(** ** The invariant *)

Definition exec_id (x : ExecutionRow) : str := e_execution_id (x_execution x).
Definition edit_id (o : EditOperationRow) : str * str := (o_task_id o, o_operation_id o).
Definition approval_key (a : ConnectorApproval) : str * str * str := (a_task_id a, a_run_id a, a_action_hash a).

(** A check that succeeded ran its whole plan on the workspace it was made for. *)
Definition check_proven (e : ConnectorExecution) : Prop :=
  e_kind e = KindCheck -> e_state e = ExSucceeded ->
  e_check_completed e = plan_len e /\ is_some (e_check_workspace_sha256 e) = true
  /\ e_validated_workspace_sha256 e = e_check_workspace_sha256 e.

Record execution_ok (x : ExecutionRow) : Prop := {
  xo_check : execution_check x = true;
  xo_stdout : (e_stdout_cursor (x_execution x) < 2 ^ 63)%Z;
  xo_stderr : (e_stderr_cursor (x_execution x) < 2 ^ 63)%Z;
  xo_progress : (e_check_completed (x_execution x) <= plan_len (x_execution x))%Z;
  xo_proven : check_proven (x_execution x)
}.

Definition edit_ok (o : EditOperationRow) : Prop := is_some (o_result o) = (o_state o ==? EditCompleted).

(** The sequence numbers of a task's events, in the order they were written. *)
Definition task_sequences (evs : list EventRow) (task : str) : list Z :=
  map v_sequence (List.filter (fun e => v_task_id e ==? task) evs).

#[global] Arguments task_sequences : simpl never.

Record wf (db : Db) : Prop := {
  wf_task_ids : NoDup (map t_id (tasks db));
  wf_run_ids : NoDup (map r_id (runs db));
  wf_exec_ids : NoDup (map exec_id (executions db));
  wf_exec_ok : Forall execution_ok (executions db);
  wf_approval_ids : NoDup (map a_id (approvals db));
  wf_approval_keys : NoDup (map approval_key (approvals db));
  wf_result_tasks : NoDup (map s_task_id (results db));
  wf_edit_ids : NoDup (map edit_id (edits db));
  wf_edit_ok : Forall edit_ok (edits db);
  wf_sequences : forall task, task_sequences (events db) task = seqZ 1 (Z.of_nat (length (task_sequences (events db) task)));
  wf_event_tasks : Forall (fun e => v_task_id e ∈ map t_id (tasks db)) (events db);
  wf_guidance : Forall (fun t => (0 <= t_guidance_seen_seq t <= max_sequence db (t_id t))%Z) (tasks db)
}.

Lemma wf_empty : wf Db_empty.
Proof. split; cbn; by try constructor. Qed.

(** The cursor of a task is the number of its events. *)
Lemma max_sequence_length (db : Db) (task : str) :
  task_sequences (events db) task = seqZ 1 (Z.of_nat (length (task_sequences (events db) task))) ->
  max_sequence db task = Z.of_nat (length (task_sequences (events db) task)).
Proof.
  unfold max_sequence, task_sequences. intros Hs.
  assert (Hf : forall l, foldr (fun e acc => if v_task_id e ==? task then Z.max (v_sequence e) acc else acc) 0%Z l
    = foldr Z.max 0%Z (map v_sequence (List.filter (fun e => v_task_id e ==? task) l))).
  { induction l as [|e l IH]; [done | ]. cbn. destruct (v_task_id e ==? task); cbn; by rewrite IH. }
  rewrite Hf, Hs, length_seqZ. clear. set (n := length _).
  assert (Hmax : forall k (m : Z), (0 <= m)%Z -> foldr Z.max 0%Z (seqZ (Z.succ m) (Z.of_nat k)) = (if Nat.eqb k 0 then 0 else m + Z.of_nat k)%Z).
  { induction k as [|k IH]; intros m Hm; [done | ].
    rewrite Nat2Z.inj_succ, seqZ_cons by lia. cbn [foldr]. rewrite (Z.pred_succ (Z.of_nat k)), IH by lia.
    destruct k; cbn [Nat.eqb]; lia. }
  change 1%Z with (Z.succ 0). rewrite (Hmax n 0%Z) by lia. destruct n; cbn [Nat.eqb]; lia.
Qed.

Lemma rows_update_key_kept {A K : Type} (key : A -> K) (t : list A) (sel : A -> bool) (upd : A -> A) :
  (forall row, row ∈ t -> sel row = true -> key (upd row) = key row) -> map key (rows_update sel upd t) = map key t.
Proof.
  intros Hk. unfold rows_update. rewrite map_map. apply map_ext_in. intros row Hr%list_elem_of_In.
  destruct (sel row) eqn:E; auto.
Qed.

(** The guidance watermark of a task. *)
Definition watermark (db : Db) (task : str) : Z := unwrap_or 0%Z (t_guidance_seen_seq <$> task_by_id db task).

(** What almost every transaction leaves alone: claiming guidance moves a watermark,
    reserving adds an execution, deciding approves. *)
Record quiet (db db' : Db) : Prop := {
  q_watermark : forall task, watermark db' task = watermark db task;
  q_executions : length (executions db') = length (executions db);
  q_approved : forall a, a ∈ approvals db' -> a_state a = ApprovalApproved -> a ∈ approvals db
}.

#[export] Instance quiet_preorder : PreOrder quiet.
Proof.
  split; [by intros db; split | ]. intros a b c [W1 E1 A1] [W2 E2 A2]. split; [intros t; by rewrite W2 | by rewrite E2 | auto].
Qed.

Definition advances (db0 db : Db) : Prop := wf db /\ evolves db0 db.
Definition sound (db0 db : Db) : Prop := wf db /\ evolves db0 db /\ quiet db0 db.

Lemma advances_refl (db : Db) : wf db -> advances db db.
Proof. intros Hw. split; [done | reflexivity]. Qed.

Lemma advances_trans (a b c : Db) : advances a b -> advances b c -> advances a c.
Proof. intros [_ Hab] [Hc Hbc]. split; [done | by etransitivity]. Qed.

Lemma sound_advances (db0 db : Db) : sound db0 db -> advances db0 db.
Proof. intros (? & ? & _). by split. Qed.

Lemma sound_refl (db : Db) : wf db -> sound db db.
Proof. intros Hw. split_and!; [done | reflexivity | reflexivity]. Qed.

Lemma sound_trans (a b c : Db) : sound a b -> sound b c -> sound a c.
Proof. intros (_ & Hab & Qab) (Hc & Hbc & Qbc). split_and!; [done | by etransitivity | by etransitivity]. Qed.

(** A statement on tables the invariant does not mention. *)
Lemma sound_same (db0 db db' : Db) :
  sound db0 db -> tasks db' = tasks db -> runs db' = runs db -> results db' = results db -> approvals db' = approvals db ->
  edits db' = edits db -> executions db' = executions db -> events db' = events db -> sound db0 db'.
Proof.
  intros (Hw & He & Hq) Et Er Es Ea Eo Ex Ev. split_and!.
  - destruct Hw. split; unfold max_sequence in *; by rewrite ?Et, ?Er, ?Es, ?Ea, ?Eo, ?Ex, ?Ev.
  - destruct He. split; by rewrite ?Et, ?Er, ?Es, ?Ea, ?Eo, ?Ex, ?Ev.
  - destruct Hq. split; unfold watermark, task_by_id in *; by rewrite ?Et, ?Ea, ?Ex.
Qed.

Ltac sound_tables :=
  match goal with
  | H : sound _ _ |- _ =>
      let w := fresh "w" in let v := fresh "v" in let q := fresh "q" in
      destruct H as (w & v & q); split_and!; [destruct w; split; try done | destruct v; split; try done | destruct q; split; try done]
  | H : advances _ _ |- _ =>
      let w := fresh "w" in let v := fresh "v" in
      destruct H as [w v]; split; [destruct w; split; try done | destruct v; split; try done]
  end.

Lemma advances_tasks (db0 db : Db) (sel : TaskRow -> bool) (upd : TaskRow -> TaskRow) :
  advances db0 db ->
  (forall t, t ∈ tasks db -> sel t = true -> task_kept t (upd t) /\ (t_guidance_seen_seq (upd t) <= max_sequence db (t_id t))%Z) ->
  advances db0 (db <| tasks := rows_update sel upd (tasks db) |>).
Proof.
  intros Hs Hu. assert (Hkey : map t_id (rows_update sel upd (tasks db)) = map t_id (tasks db)).
  { apply rows_update_key_kept. intros t Ht Hsel. by destruct (Hu t Ht Hsel) as [(? & _) _]. }
  sound_tables.
  - by rewrite <- Hkey in wf_task_ids0.
  - cbn. by rewrite Hkey.
  - cbn. apply rows_update_Forall; [ | done]. intros t Ht Hsel Hold. destruct (Hu t Ht Hsel) as [(-> & _ & _ & _ & _ & Hle) Hmax].
    change (max_sequence _ (t_id t)) with (max_sequence db (t_id t)). lia.
  - cbn. etransitivity; [done | ]. apply grows_update; [apply _ | ]. intros t Ht Hsel. by destruct (Hu t Ht Hsel).
Qed.

Lemma sound_task_meta (db0 db : Db) (sel : TaskRow -> bool) (upd : TaskRow -> TaskRow) :
  sound db0 db ->
  (forall t, t_id (upd t) = t_id t /\ t_project_id (upd t) = t_project_id t /\ t_owner_subject_id (upd t) = t_owner_subject_id t
     /\ t_goal (upd t) = t_goal t /\ t_created_at (upd t) = t_created_at t /\ t_guidance_seen_seq (upd t) = t_guidance_seen_seq t) ->
  sound db0 (db <| tasks := rows_update sel upd (tasks db) |>).
Proof.
  intros Hs Hu. assert (Ha : advances db0 (db <| tasks := rows_update sel upd (tasks db) |>)).
  { apply advances_tasks; [by apply sound_advances | ]. intros t Ht _. destruct (Hu t) as (? & ? & ? & ? & ? & Hseen).
    destruct Hs as [[] _]. rewrite Forall_forall in wf_guidance0. specialize (wf_guidance0 t Ht). unfold task_kept. rewrite Hseen.
    split_and!; done || lia. }
  destruct Ha, Hs as (_ & _ & [Qw Qe Qa]). split_and!; [done | done | ]. split; [ | done | done]. intros task. rewrite <- Qw.
  unfold watermark, task_by_id. cbn. clear -Hu. induction (tasks db) as [|t l IH]; [done | ]. cbn.
  destruct (Hu t) as (Eid & _ & _ & _ & _ & Hseen).
  destruct (sel t); rewrite ?Eid; (destruct (t_id t ==? task); [cbn; by rewrite ?Hseen | exact IH]).
Qed.

Lemma sound_insert_task (db0 db : Db) (t : TaskRow) :
  sound db0 db -> is_some (task_by_id db (t_id t)) = false -> t_guidance_seen_seq t = 0%Z ->
  sound db0 (db <| tasks := tasks db ++ [t] |>).
Proof.
  intros Hs Hfresh Hseen.
  assert (Hnew : t_id t ∉ map t_id (tasks db)).
  { intros (t' & Ht' & Hin)%list_elem_of_fmap. unfold task_by_id in Hfresh.
    destruct (find _ (tasks db)) eqn:Ef; [done | ]. pose proof (find_elem_none _ _ _ Ef Hin) as Hne.
    cbn in Hne. rewrite Ht', beq_refl in Hne. done. }
  sound_tables.
  - cbn. rewrite map_app. apply NoDup_app. split_and!; [done | | apply NoDup_singleton].
    intros x Hx Hin. apply list_elem_of_singleton in Hin. by subst.
  - cbn. eapply Forall_impl; [done | ]. intros e Hin. cbn. rewrite map_app. apply elem_of_app. by left.
  - cbn. apply Forall_app. split; [done | ]. constructor; [ | constructor]. rewrite Hseen.
    change (max_sequence _ (t_id t)) with (max_sequence db (t_id t)). rewrite max_sequence_length by done. lia.
  - cbn. etransitivity; [done | ]. apply grows_app, _.
  - intros task. rewrite <- q_watermark0. unfold watermark, task_by_id in *. cbn. rewrite find_app.
    destruct (find (fun t0 => t_id t0 ==? task) (tasks db)); [done | ]. cbn [find]. destruct (t_id t ==? task); [exact Hseen | done].
Qed.

Lemma sound_runs (db0 db : Db) (sel : RunRow -> bool) (upd : RunRow -> RunRow) :
  sound db0 db -> (forall r, run_kept r (upd r)) -> sound db0 (db <| runs := rows_update sel upd (runs db) |>).
Proof.
  intros Hs Hu. sound_tables.
  - cbn. rewrite rows_update_key_kept; [done | ]. intros r _ _. by destruct (Hu r).
  - cbn. etransitivity; [done | ]. apply grows_update; [apply _ | ]. auto.
Qed.

Lemma sound_insert_run (db0 db : Db) (r : RunRow) :
  sound db0 db -> run_exists db (r_id r) = false -> sound db0 (db <| runs := runs db ++ [r] |>).
Proof.
  intros Hs Hfresh. sound_tables.
  - cbn. rewrite map_app. apply NoDup_app. split_and!; [done | | apply NoDup_singleton].
    intros x (r' & -> & Hin)%list_elem_of_fmap Heq. apply list_elem_of_singleton in Heq.
    unfold run_exists in Hfresh. apply not_true_iff_false in Hfresh. apply Hfresh, existsb_exists. exists r'.
    split; [by apply list_elem_of_In | ]. cbn in Heq. rewrite Heq. apply beq_refl.
  - cbn. etransitivity; [done | ]. apply grows_app, _.
Qed.

(** A row whose key no row of the table has. *)
Lemma NoDup_key_app {A K : Type} (key : A -> K) (t : list A) (row : A) :
  NoDup (map key t) -> (forall o, o ∈ t -> key o <> key row) -> NoDup (map key (t ++ [row])).
Proof.
  intros Hn Hfresh. rewrite map_app. apply NoDup_app. split_and!; [done | | apply NoDup_singleton].
  intros x (o & -> & Hin)%list_elem_of_fmap Heq%list_elem_of_singleton. by apply (Hfresh o).
Qed.

Lemma existsb_false_elem {A : Type} (p : A -> bool) (t : list A) (row : A) :
  existsb p t = false -> row ∈ t -> p row = false.
Proof.
  intros He Hr. destruct (p row) eqn:E; [ | done]. rewrite <- He. symmetry. apply existsb_exists.
  exists row. split; [by apply list_elem_of_In | done].
Qed.

Lemma sound_results (db0 db : Db) (sel : ResultRow -> bool) (upd : ResultRow -> ResultRow) :
  sound db0 db -> (forall s, s ∈ results db -> sel s = true -> result_kept s (upd s)) ->
  sound db0 (db <| results := rows_update sel upd (results db) |>).
Proof.
  intros Hs Hu. sound_tables.
  - cbn. rewrite rows_update_key_kept; [done | ]. intros s Hin Hsel. by destruct (Hu s Hin Hsel) as (_ & ? & _).
  - cbn. etransitivity; [done | ]. apply grows_update; [apply _ | done].
Qed.

Lemma sound_insert_result (db0 db : Db) (s : ResultRow) :
  sound db0 db -> result_admissible db s = true -> sound db0 (db <| results := results db ++ [s] |>).
Proof.
  intros Hs [Hadm _]%andb_true_iff. apply negb_true_iff in Hadm. sound_tables.
  - cbn. apply NoDup_key_app; [done | ]. intros o Ho Heq. pose proof (existsb_false_elem _ _ o Hadm Ho) as Hf. cbn in Hf.
    by rewrite Heq, beq_refl, orb_true_r in Hf.
  - cbn. etransitivity; [done | ]. apply grows_app, _.
Qed.

Lemma advances_approvals (db0 db : Db) (sel : ConnectorApproval -> bool) (upd : ConnectorApproval -> ConnectorApproval) :
  advances db0 db -> (forall a, a ∈ approvals db -> sel a = true -> approval_kept a (upd a)) ->
  advances db0 (db <| approvals := rows_update sel upd (approvals db) |>).
Proof.
  intros Hs Hu. sound_tables.
  - cbn. rewrite rows_update_key_kept; [done | ]. intros a Hin Hsel. by destruct (Hu a Hin Hsel).
  - cbn. rewrite rows_update_key_kept; [done | ]. intros a Hin Hsel. destruct (Hu a Hin Hsel) as (_ & E1 & E2 & _ & E3 & _).
    unfold approval_key. congruence.
  - cbn. etransitivity; [done | ]. apply grows_update; [apply _ | done].
Qed.
(** ** Approvals *)

(** A change of an approval that is neither consumed nor denied. *)
Lemma approval_update (a a' : ConnectorApproval) :
  a_state a <> ApprovalConsumed -> a_state a <> ApprovalDenied -> a_id a' = a_id a -> approval_key a' = approval_key a ->
  a_action_kind a' = a_action_kind a -> approval_kept a a'.
Proof. intros H1 H2 E1 [= E2 E3 E4] E5. unfold approval_kept. split_and!; try done. intros [?|?]; done. Qed.

Ltac approval_step :=
  intros ? _ [_ Hst]%andb_true_iff; apply beq_true in Hst; split; [apply approval_update; by rewrite ?Hst | done].

Lemma gate_sound (db0 db : Db) (fresh : str) (task : ConnectorTaskSnapshot) (task_id kind hash : str) (now expires_at : Z)
  (a : ConnectorApproval) :
  sound db0 db -> (n_event_cursor task = max_sequence db task_id \/ a_state a = ApprovalPending) ->
  tx_wp (gate_approval fresh task task_id kind hash now expires_at a) (fun _ => sound db0) db.
Proof.
  intros Hs Hc. unfold gate_approval, expire_approval, update_approvals, id.
  destruct (a_state a) eqn:Ea; wp_steps; try done.
  all: try (apply sound_approvals; [done | approval_step]).
  all: destruct Hc as [Hc|?]; [ | done]; (wp_use wp_insert_event;
    [apply sound_approvals; [done | approval_step] | by rewrite Hc | ]); wp_steps; wp_use wp_touch_task; by wp_steps.
Qed.

Lemma request_approval_sound (db : Db) (fresh approval_id task project subject kind hash summary : str) (now expires_at : Z) :
  wf db ->
  tx_wp (request_or_consume_connector_approval fresh approval_id task project subject kind hash summary now expires_at)
    (fun _ => sound db) db.
Proof.
  intros Hw%sound_refl. unfold request_or_consume_connector_approval, require_task, require_running, insert_approval, id.
  wp_steps.
  - apply gate_sound; [done | left]. by rewrite (load_task_cursor _ _ _ _ _ H).
  - wp_use wp_insert_event; [repeat sound_step; by try apply negb_false_iff | | ].
    { by rewrite (load_task_cursor _ _ _ _ _ H). }
    wp_steps. wp_use wp_touch_task. wp_steps. apply gate_sound; [done | by right].
Qed.

(** The approval an identifier names is the only row with it. *)
Lemma found_approval (db : Db) (id task : str) (a x : ConnectorApproval) :
  wf db -> load_approval db id task = Some a -> x ∈ approvals db -> a_id x = id -> x = a.
Proof.
  intros Hw Hl Hx Hid. apply find_elem in Hl as [Ha [Hida _]%andb_true_iff]. apply beq_true in Hida.
  pose proof (find_unique_key a_id _ x (wf_approval_ids db Hw) Hx) as F1.
  pose proof (find_unique_key a_id _ a (wf_approval_ids db Hw) Ha) as F2. rewrite Hid in F1. rewrite Hida in F2. congruence.
Qed.

(** The approval that deciding granted. *)
Definition granted (approval_id : str) (approve : bool) (actor : str) (now : Z) (a : ConnectorApproval) : Prop :=
  approve = true /\ a_id a = approval_id /\ a_decided_by a = Some actor /\ a_decided_at a = Some now
  /\ (now < a_expires_at a)%Z.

______________________________

→ AIM OF THE EXERCISE: Repeat exactly the lines of the listing from its first line through the line that holds "xo_stderr : (e_stderr_cursor". Nothing else should appear.

→ RESULT FOR THIS EXERCISE:
(** ** The invariant *)

Definition exec_id (x : ExecutionRow) : str := e_execution_id (x_execution x).
Definition edit_id (o : EditOperationRow) : str * str := (o_task_id o, o_operation_id o).
Definition approval_key (a : ConnectorApproval) : str * str * str := (a_task_id a, a_run_id a, a_action_hash a).

(** A check that succeeded ran its whole plan on the workspace it was made for. *)
Definition check_proven (e : ConnectorExecution) : Prop :=
  e_kind e = KindCheck -> e_state e = ExSucceeded ->
  e_check_completed e = plan_len e /\ is_some (e_check_workspace_sha256 e) = true
  /\ e_validated_workspace_sha256 e = e_check_workspace_sha256 e.

Record execution_ok (x : ExecutionRow) : Prop := {
  xo_check : execution_check x = true;
  xo_stdout : (e_stdout_cursor (x_execution x) < 2 ^ 63)%Z;
  xo_stderr : (e_stderr_cursor (x_execution x) < 2 ^ 63)%Z;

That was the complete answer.